While IPluginV2 and IPluginV2Ext interfaces are still supported for backward compatibility with TensorRT 5.1 and 6.0.x respectively, however, we recommend that you write new plugins or refactor existing ones to target the IPluginV2DynamicExt or IPluginV2IOExt interfaces instead.

Thanks!

Hi,
Thanks for your reply! It seems that both references are not related to Q-DQ implementation.

My custom plugin is build based on IPluginV2DynamicExt, and has been tested by a python script (including self-defined dynamic range, as mentioned in ref1), following examples in trt-samples-for-hackathon-cn/cookbook/05-Plugin at master · NVIDIA/trt-samples-for-hackathon-cn · GitHub. It seems that the QDQ example in this repo is labeled with TODO.

Is there any other examples for implementing custom plugins with Q-DQ?

Plugins in TRT replace a group of layers with a proprietary implementations. You, the user, decide what functionality to include in the plugin and what to leave for TRT to handle.

The same idea follows for a TRT network with Q/DQ layers: if you want your plugin to get quantized int8 inputs and outputs, then you need to include the input DQ and output Q as part of your plugin and remove them from the network you define for TRT.

Let’s look at your example (ignoring weights quantization):
Q → DQ → Conv → Q → DQ → IntSoftMax → Q → DQ → Conv.

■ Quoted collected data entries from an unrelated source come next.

Lemma data_dump_loop_emits_io (erst_array : option (list elems_result_t))
      (items : list hash_item) :
  forall ss w i ss' w' r,
  data_dump_loop ss w items erst_array i = (ss', w', r) -> emits_io w w'.
Proof.
  induction items as [|it rest IH]; intros ss w i ss' w' r Hd; simpl in Hd.
  - injection Hd as <- <- <-. apply emits_io_refl.
  - destruct (do_snapshot_buffer_check_space ss w (blen (lrec_link_item it)))
      as [[ss1 w1] r1] eqn:Ecs.
    apply check_space_emits_io in Ecs.
    destruct (r1 <? 0).
    + injection Hd as <- <- <-. exact Ecs.
    + set (ss2 := buffer_put ss1 (lrec_link_item it) (blen (lrec_link_item it))) in *.
      assert (He : forall ss3 w3 ret,
                 match erst_array with
                 | Some arr =>
                     if IS_COLL_ITEM it
                     then data_dump_elems ss2 w1 it
                            (elem_array (nth i arr {| elem_array := [] |}))
                     else (ss2, w1, 0)
                 | None => (ss2, w1, 0)
                 end = (ss3, w3, ret) -> emits_io w1 w3).
      { intros ss3 w3 ret Heq.
        destruct erst_array as [arr|]; [destruct (IS_COLL_ITEM it)|].
        - apply (data_dump_elems_emits_io _ _ _ _ _ _ _ Heq).
        - injection Heq as <- <- <-. apply emits_io_refl.
        - injection Heq as <- <- <-. apply emits_io_refl. }
      match type of Hd with
      | (let '(_, _) := ?x in _) = _ => destruct x as [[ss3 w3] ret] eqn:Ee
      end.
      specialize (He _ _ _ eq_refl).
      destruct (ret =? -1).
      * injection Hd as <- <- <-. apply (emits_io_trans _ _ _ Ecs He).
      * apply IH in Hd. apply (emits_io_trans _ _ _ Ecs (emits_io_trans _ _ _ He Hd)).
Qed.


Lemma snapshot_func_dump_emits_io (m : Z) (ss : snapshot_st) (w : world)
      (items : list hash_item) (n : Z) (args : option (list elems_result_t)) :
  forall ss' w' r, snapshot_func_dump m ss w items n args = (ss', w', r) -> emits_io w w'.
Proof.
  intros ss' w' r Hd. unfold snapshot_func_dump in Hd.
  destruct (m =? CHKPT_SNAPSHOT_MODE_KEY).
  - apply (key_dump_loop_emits_io _ _ _ _ _ _ _ Hd).
  - apply (data_dump_loop_emits_io _ _ _ _ _ _ _ _ Hd).
Qed.


End EmitsIo.

(** ** The scan-drain loop *)

Lemma count_ev_app (p : event -> bool) (l1 l2 : list event) :
  count_ev p (l1 ++ l2) = (count_ev p l1 + count_ev p l2)%nat.
Proof. unfold count_ev. rewrite filter_app, length_app. reflexivity. Qed.

Lemma count_ev_io (p : event -> bool) (evs : list event) :
  (forall e, is_io_event e = true -> p e = false) ->
  forallb is_io_event evs = true -> count_ev p evs = 0%nat.
Proof.
  intros Hp. induction evs as [|e evs IH]; intros Hio; [reflexivity|].
  simpl in Hio. apply andb_true_iff in Hio. destruct Hio as [He Hr].
  unfold count_ev in *. simpl. rewrite (Hp e He). apply IH. exact Hr.
Qed.


Lemma io_not_done (e : event) : is_io_event e = true -> is_done e = false.
Proof. destruct e; simpl; congruence. Qed.


Lemma io_not_getnext (e : event) : is_io_event e = true -> is_getnext e = false.
Proof. destruct e; simpl; congruence. Qed.



Section ScanLoopFacts.
Context {D : ExtDecls}.



End ScanLoopFacts.

Section ScanLoopClaims.
Context {D : ExtDecls}.

Lemma do_snapshot_action_success (ss : snapshot_st) (w : world) (scan : list scan_result) :
  forall ss' w' d, do_snapshot_action ss w scan = (ss', w', d) -> success ss' = d.
Proof.
  intros ss' w' d Ha. unfold do_snapshot_action in Ha.
  destruct (sys_open_trunc w (path (file ss))) as [w1 newfd].
  repeat match type of Ha with
         | context [match ?x with _ => _ end] => destruct x
         end;
    injection Ha as <- <- <-; reflexivity.
Qed.


End ScanLoopClaims.

(** ** Runs: short writes and the bytes in the file *)

Lemma utoa_length_fuel (fuel : nat) : forall (z : Z) (acc : bytes),
  (List.length (utoa fuel z acc) <= fuel + List.length acc)%nat.
Proof.
  induction fuel as [|f IH]; intros z acc; simpl; [lia|].
  destruct (z / 10 =? 0); simpl; [lia|].
  specialize (IH (z / 10) (byte_of_Z (48 + z mod 10) :: acc)). simpl in IH. lia.
Qed.

Lemma fmt_u_length (z : Z) : 0 <= blen (fmt_u z) <= 20.
Proof.
  unfold fmt_u, blen. pose proof (utoa_length_fuel 20 z []) as H.
  cbn [List.length] in H. lia.
Qed.

Lemma key_summary_length (ss : snapshot_st) (w : world) :
  0 <= blen (key_summary ss w) <= 88 + blen (bytes_of (prefix_string ss)).
Proof.
  unfold key_summary. rewrite !blen_app.
  pose proof (fmt_u_length (snapped ss)).
  pose proof (fmt_u_length (u64 (w_time w - started ss))).
  pose proof (blen_nonneg (bytes_of (prefix_string ss))).
  change (blen (bytes_of "SNAPSHOT SUMMARY: { prefix=")) with 27.
  change (blen (bytes_of ", count=")) with 8.
  change (blen (bytes_of ", elapsed=")) with 10.
  change (blen (bytes_of " }")) with 2.
  change (blen [NL]) with 1. lia.
Qed.

Lemma same_run_fields (ss ss' : snapshot_st) :
  same_run ss ss' ->
  mode ss' = mode ss /\ file ss' = file ss /\ reqstop ss' = reqstop ss
  /\ prefix_string ss' = prefix_string ss /\ started ss' = started ss
  /\ running ss' = running ss /\ maxlen (buffer ss') = maxlen (buffer ss).
Proof.
  intros [Heq M]. rewrite Heq. unfold prefix_string. cbn. repeat split; auto.
Qed.


Section RunFacts.
Context {D : ExtDecls}.

Lemma key_done_io (ss : snapshot_st) (w : world) :
  buf_ok ss -> 256 <= maxlen (buffer ss) ->
  blen (bytes_of (prefix_string ss)) < 2 ^ 31 - 88 ->
  forall ss' w' r, do_snapshot_key_done ss w = (ss', w', r) ->
  io_post w w' r /\ same_run ss ss'.
Proof.
  intros Hok Hcap Hpfx ss' w' r Hk. unfold do_snapshot_key_done in Hk.
  destruct (do_snapshot_buffer_check_space ss w 256) as [[ss1 w1] r1] eqn:Ecs.
  destruct (check_space_post ss w 256 Hok ltac:(lia) _ _ _ Ecs)
    as ((P & S & [Hc Hm] & _) & Hsp & _).
  destruct (io_post_result _ _ _ P) as [-> | ->].
  - cbn [Z.ltb Z.compare] in Hk. cbn iota in Hk.
    fold (key_summary ss1 w1) in Hk.
    pose proof (key_summary_length ss1 w1) as Hlen.
    destruct (same_run_fields _ _ S) as (_ & _ & _ & Hp & _).
    rewrite Hp in Hlen.
    match type of Hk with
    | context [do_snapshot_buffer_flush ?s ?x] =>
        destruct (do_snapshot_buffer_flush s x) as [[ss3 w3] r3] eqn:Efl
    end.
    apply flush_post in Efl.
    + destruct Efl as (P2 & S2 & _).
      assert (Hres : io_post w w3 r3 /\ same_run ss ss3).
      { split; [apply (io_post_trans _ _ _ _ P P2)|].
        apply (same_run_trans _ _ _ S).
        apply (same_run_trans _ (buffer_put ss1 (firstn (Z.to_nat (256 - 1)) (key_summary ss1 w1)
                                                   ++ [x00]) (blen (key_summary ss1 w1))));
          [apply same_run_buffer_put | exact S2]. }
      destruct (io_post_result _ _ _ P2) as [-> | ->];
        cbn in Hk; injection Hk as <- <- <-; exact Hres.
    + rewrite curlen_buffer_put. rewrite u32_small by lia. lia.
  - cbn in Hk. injection Hk as <- <- <-. auto.
Qed.



End RunFacts.

Lemma run_post_refl (w : world) (ok : bool) : run_post w w ok.
Proof.
  exists []. rewrite !app_nil_r. repeat split; auto; try discriminate; apply same_env_refl.
Qed.

Lemma run_post_false (w w' : world) (ok : bool) : run_post w w' ok -> run_post w w' false.
Proof. intros (evs & T & Dk & _ & V). exists evs. auto. Qed.

Lemma run_post_trans (w1 w2 w3 : world) (ok : bool) :
  run_post w1 w2 true -> run_post w2 w3 ok -> run_post w1 w3 ok.
Proof.
  intros (e1 & T1 & D1 & S1 & V1) (e2 & T2 & D2 & S2 & V2).
  exists (e1 ++ e2). split; [|split; [|split]].
  - rewrite T2, T1, app_assoc. reflexivity.
  - rewrite D2, D1, transferred_app, app_assoc. reflexivity.
  - rewrite existsb_app. intros Hs. apply orb_true_iff in Hs. destruct Hs as [Hs|Hs].
    + apply S1 in Hs. discriminate.
    + apply S2. exact Hs.
  - apply (same_env_trans _ _ _ V1 V2).
Qed.

(** A call that is not a write changes nothing of this. *)
Lemma run_post_emit (w : world) (e : event) (ok : bool) :
  is_write e = false -> run_post w (emit w e) ok.
Proof.
  intros He. exists [e]. split; [reflexivity|].
  destruct e; try discriminate; cbn; rewrite app_nil_r;
    repeat split; auto; discriminate.
Qed.

Lemma run_post_of_io (w w' : world) (r : Z) :
  io_post w w' r -> run_post w w' (negb (r <? 0)).
Proof.
  intros (evs & T & _ & Dk & S & R & V). exists evs. repeat split; auto; try apply V.
  intros Hs. apply S in Hs. subst r. reflexivity.
Qed.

I’ll indicate TRT fusions using square brackets and show what you are getting today:
Q → [DQ → Conv → Q] → DQ_i → IntSoftMax → Q_o → [DQ → Conv].

I’m suggesting that you manually “fuse” DQ_i and Q_o with IntSoftMax so TRT will see a network like this:
Q → DQ → Conv → Q → IntSoftMax → DQ → Conv
Which it will fuse to:
Q → [DQ → Conv → Q] → IntSoftMax → [DQ → Conv].

When you “manually fuse” DQ_i you take the input quantization scale and give it to your plugin so it will know how to dequantize (if needed) the input. The same follows for using the scale from Q_o in order to quantize your plugin’s output.

1 Like

Thanks for your reply!
We tested this manually fusing method and it works.

Hi,
Although the manually fusing method works well on the above toy model, another bug reported when we apply it to DeiT.

The DeiT model with inserted QDQ module can be successfully built by trtexec. However, when we manually replace onnx.softmax with our custom int-softmax and manually remove the dq and q before and after custom int-softmax, the engine is not built successfully.

The above image shows a typical multi-head-attention module in Transformer with QDQ inserted. Softmaxs in all encoder layers are replaced by custom int-softmax.

The reported error is shown above. IntSoftmax_79 is the softmax in first layer, and QuantizeLinear_75 is the input quantizer of IntSoftmax_79. 1238 is an attr of gather(indices=2) of the first layer, and MatMul_218 is the matmul before Q->IntSoftmax in the second layer.

It is confusing that such a huge structure(1238…MatMul_218] is regarded as a single foreign node, which means that all dq in this node is neglected.

The DeiT with Q/DQ has been attached below. Do you have any suggestions for solving this problem?

Thanks a lot!

qDeiT.onnx (22.0 MB)

Hi @jiangstein,
Your ONNX model looks good to me and this looks like a bug in TensorRT.
I’ve tested your model with an internal dev version of TensorRT and it builds fine.
Which TensorRT version and hardware are you using?
Neta

Hi,
Thanks for your reply! The above onnx is only to show that the DeiT model without custom plugin and qdq modification can be built correctly. The problem I met is detailed by words.

The modified onnx model and the code for building custom intSoftmax plugin are packaged together in the following .tar file.

IntSoftmaxPlugin.tar (22.1 MB)

The IntSoftmaxPlugin.so can be built by make directly using TRT 8.4, and the config for running trtexec is shown below:

trtexec --onnx=qDeiT_intsoftmax_modified.onnx --int8 --fp16 --saveEngine=qsoftmax.onnx.engine --plugins=./IntSoftmaxPlugin.so --verbose --nvtxMode=verbose --timingCacheFile="./timing.cache"

Could you please test this model? the problem I met should be reproduced easily.

Thanks a lot for your sincerely help!

This topic was automatically closed 14 days after the last reply. New replies are no longer allowed.